Tuesday, March 22, 2022

Invading Grenada!

Commander K "Invades" Grenada!


Thanks to Cunard and the Queen Mary 2, I had a chance to launch an entirely peaceful albeit brief "invasion" of Grenada this March (www.cunard.com).  I disembarked at St. George's and had a chance to do some hiking on this verdant Caribbean island.  We hiked through an area that was fought in by US soldiers in the 1983 invasion.  We did not run into any Cuban revolutionaries but there were a few treacherous river crossings to negotiate with my fellow Cunard passengers...

River Crossing Grenada

The Grenadians are remarkably friendly to American tourists.  A Catholic priest friend of mine from New Hampshire (Monsignor Peter Dumont) who visited St George's told me that he was high-fived and thanked just for being an American!  Why are Grenadians so grateful? 

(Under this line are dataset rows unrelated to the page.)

(** One call on the object. *)
Definition map_step (m : Map K V) (w : world) (o : map_op K V)
    : res (Map K V * world * map_out V) :=
  match o with
  | MInsert k v => Ok (map_insert_op m k v, w, ONone)
  | MAssign k v => m' ← map_assign ck cv keyPrefix_ dflt indet m w k v; Ok (m', w, ONone)
  | MAt k => '(v, m') ← map_at ck cv keyPrefix_ dflt indet m w k; Ok (m', w, OVal v)
  | MGetConst k => v ← map_get_const ck cv keyPrefix_ dflt indet m w k; Ok (m, w, OVal v)
  | MInsertConst k v =>
      '(m', w') ← map_insert_const ck cv keyPrefix_ m w k v; Ok (m', w', ONone)
  | MErase k => Ok (map_erase m k, w, ONone)
  | MContains k => b ← map_contains ck keyPrefix_ m w k; Ok (m, w, OBool b)
  end.

(** A whole session: the calls, then the destructor. *)
Fixpoint map_run (m : Map K V) (w : world) (os : list (map_op K V))
    : res (Map K V * world * list (map_out V)) :=
  match os with
  | [] => Ok (m, w, [])
  | o :: os' =>
      '(m', w', out) ← map_step m w o;
      '(m'', w'', outs) ← map_run m' w' os';
      Ok (m'', w'', out :: outs)
  end.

Perhaps with Putin's brutal an unprovoked 2022 invasion of Ukraine it is more important than ever to remember that some invasions are truly liberations.  It is nice to also recall a time when American leadership under Reagan focused on Peace through Strength and was able to deter...

This is what we had to say about Grenada in 2014's America Invades (www.americainvades.com)...

Fresh Nutmeg from
The Island of Spice

"Grenada is a beautiful small island in the Caribbean with a population of about one hundred thousand, which is also known as the “Island of Spice”—it produces cinnamon, cloves, and about 20 percent of the world’s nutmeg. It’s a popular tourist destination, especially for cruise ships to its capital, St. George’s. And yes, as you already know, we have invaded it.

Grenada was a former French and, then from 1763, British colony. So inevitably there was a certain amount of French and British invading that went on then. During the British period, we first got involved militarily with Grenada. Nothing major but still worth mentioning.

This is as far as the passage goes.